Transcribe exactly the lines that begin the material and continue through the line containing "Theorems on the". Leave out whatever follows.
# # #
(* ===== verification/Smmu.v ===== *)
(** * The SMMU driver

    Models [val/sys_arch_src/smmu_v3/smmu_v3.c] with its headers [smmu_v3.h] and
    [smmu_reg.h], the register accessors of [val/src/acs_smmu.c] and the two
    functions of [val/src/acs_iovirt.c] that call the driver. The queues and the
    tables that the device reads lie in a memory of 64-bit words that the device
    shares: an access to a register may let it read and write that memory. The
    structures of the driver are records; a pointer to an SMMU is its index in
    [g_smmu], a pointer to a master its number in the order of allocation. *)

From S2P Require Import Prelude Status Mmio Bytes Iovirt.

(** ** Bit fields ([smmu_reg.h]) *)

Record bitfield := BF { msb : Z; lsb : Z }.

Definition MASK (f : bitfield) : Z := 2 ^ (msb f - lsb f + 1) - 1.
Definition SHIFT (f : bitfield) : Z := lsb f.
Definition BITFIELD_GET (f : bitfield) (val : Z) : Z := Z.land (Z.shiftr val (SHIFT f)) (MASK f).
Definition BITFIELD_SET (f : bitfield) (val : Z) : Z := Z.shiftl (Z.land val (MASK f)) (SHIFT f).
(* ===== verification/SmmuQueue.v ===== *)
(** * The queues of the SMMU

    Theorems on the command and event queues of [Smmu.v]. A queue of [2 ^ n]
    entries is two indices of [n + 1] bits into a ring in memory; its abstract
    state is the list of the entries between them. The classes [CmdqDevice] and
    [EvtqDevice] state what the driver may rely on: a device that takes commands
    in order, at any time, and one that adds events, at any time, while there is
    room. The driver is proved against them, and two devices discharge them. *)

From S2P Require Import Prelude Status Mmio Bytes Iovirt Smmu.

(** ** Indices *)

(** The entries between two indices of a queue of [2 ^ n]. *)
Definition dist (n p c : Z) : Z := (p - c) mod 2 ^ (n + 1).

Lemma pow2_S n : 0 <= n -> 2 ^ (n + 1) = 2 * 2 ^ n.
Proof. intros. rewrite Z.pow_add_r by lia. lia. Qed.

Lemma pow2_pos n : 0 <= n -> 0 < 2 ^ n.
Proof. intros. by apply Z.pow_pos_nonneg. Qed.

Lemma dist_range n p c : 0 <= n -> 0 <= dist n p c < 2 ^ (n + 1).
Proof. intros. apply Z.mod_pos_bound, pow2_pos. lia. Qed.

Lemma wrap_bit n x : 0 <= n -> Z.land x (2 ^ n) = 2 ^ n * ((x / 2 ^ n) mod 2).
Proof.
  intros Hn. apply Z.bits_inj'. intros i Hi.
  rewrite Z.land_spec, testbit_pow2, Z.mul_comm, <- Z.shiftl_mul_pow2, Z.shiftl_spec by lia.
  destruct (Z.eqb_spec n i) as [->|Hne].
  - rewrite andb_true_r, Z.sub_diag, Z.bit0_odd, <- Z.shiftr_div_pow2, field_bit by lia.
    by destruct (Z.testbit x i).
  - rewrite andb_false_r. symmetry. destruct (Z.ltb_spec i n).
    + by apply Z.testbit_neg_r; lia.
    + apply (testbit_high _ 1); [|lia]. apply Z.mod_pos_bound. lia.
Qed.

Lemma split_index n x : 0 <= n -> x mod 2 ^ (n + 1) = x mod 2 ^ n + 2 ^ n * ((x / 2 ^ n) mod 2).
Proof. intros Hn. rewrite pow2_S, Z.mul_comm by done. apply Z.rem_mul_r; [pose proof (pow2_pos n Hn); lia|lia]. Qed.

Lemma index_masks n : 0 <= n <= 31 ->
  u32 (Z.shiftl 1 n - 1) = 2 ^ n - 1 /\ u32 (Z.shiftl 1 n) = 2 ^ n.
Proof.
  intros Hn. rewrite Z.shiftl_mul_pow2, Z.mul_1_l by lia.
  assert (2 ^ n <= 2 ^ 31) by (apply Z.pow_le_mono_r; lia). pose proof (pow2_pos n ltac:(lia)).
  split; apply u32_small; lia.
Qed.

Lemma land_pred_pow2 n x : 0 <= n -> Z.land x (2 ^ n - 1) = x mod 2 ^ n.
Proof. intros. rewrite <- Z.land_ones by done. by rewrite Z.ones_equiv. Qed.

(** The comparison of the low [n] bits and of the wrap bit. *)
Lemma index_compare n p c : 0 <= n ->
  dist n p c = 0 <-> p mod 2 ^ n = c mod 2 ^ n /\ 2 ^ n * ((p / 2 ^ n) mod 2) = 2 ^ n * ((c / 2 ^ n) mod 2).
Proof.
  intros Hn. unfold dist. pose proof (pow2_pos n Hn).
  assert (E : (p - c) mod 2 ^ (n + 1) = 0 <-> p mod 2 ^ (n + 1) = c mod 2 ^ (n + 1)).
  { assert (0 < 2 ^ (n + 1)) by (apply pow2_pos; lia). split; intros E.
    - rewrite Z.cong_iff_0. done.
    - rewrite <- Z.cong_iff_0. done. }
  rewrite E, !split_index by done. pose proof (Z.mod_pos_bound p (2 ^ n)). pose proof (Z.mod_pos_bound c (2 ^ n)).
  pose proof (Z.mod_pos_bound (p / 2 ^ n) 2). pose proof (Z.mod_pos_bound (c / 2 ^ n) 2).
  set (a := (p / 2 ^ n) mod 2) in *. set (b := (c / 2 ^ n) mod 2) in *.
  assert (a = 0 \/ a = 1) as [-> | ->] by lia; assert (b = 0 \/ b = 1) as [-> | ->] by lia; lia.
Qed.

Lemma dist_half n p c : 0 <= n -> dist n p c = 2 ^ n <-> dist n p (c + 2 ^ n) = 0.
Proof.
  intros Hn. unfold dist. rewrite pow2_S by done. pose proof (pow2_pos n Hn).
  replace (p - (c + 2 ^ n)) with (p - c - 2 ^ n) by lia. set (x := p - c). set (k := 2 ^ n) in *.
  pose proof (Z.mod_pos_bound x (2 * k) ltac:(lia)). split; intros E.
  - rewrite <- Zminus_mod_idemp_l, E, Z.sub_diag. by apply Z.mod_0_l; lia.
  - assert (x mod (2 * k) = (x - k + k) mod (2 * k)) as -> by (f_equal; lia).
    rewrite <- Zplus_mod_idemp_l, E. apply Z.mod_small. lia.
Qed.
# # #
- **OUTPUT**:
(* ===== verification/Smmu.v ===== *)
(** * The SMMU driver

    Models [val/sys_arch_src/smmu_v3/smmu_v3.c] with its headers [smmu_v3.h] and
    [smmu_reg.h], the register accessors of [val/src/acs_smmu.c] and the two
    functions of [val/src/acs_iovirt.c] that call the driver. The queues and the
    tables that the device reads lie in a memory of 64-bit words that the device
    shares: an access to a register may let it read and write that memory. The
    structures of the driver are records; a pointer to an SMMU is its index in
    [g_smmu], a pointer to a master its number in the order of allocation. *)

From S2P Require Import Prelude Status Mmio Bytes Iovirt.

(** ** Bit fields ([smmu_reg.h]) *)

Record bitfield := BF { msb : Z; lsb : Z }.

Definition MASK (f : bitfield) : Z := 2 ^ (msb f - lsb f + 1) - 1.
Definition SHIFT (f : bitfield) : Z := lsb f.
Definition BITFIELD_GET (f : bitfield) (val : Z) : Z := Z.land (Z.shiftr val (SHIFT f)) (MASK f).
Definition BITFIELD_SET (f : bitfield) (val : Z) : Z := Z.shiftl (Z.land val (MASK f)) (SHIFT f).
(* ===== verification/SmmuQueue.v ===== *)
(** * The queues of the SMMU

    Theorems on the command and event queues of [Smmu.v]. A queue of [2 ^ n]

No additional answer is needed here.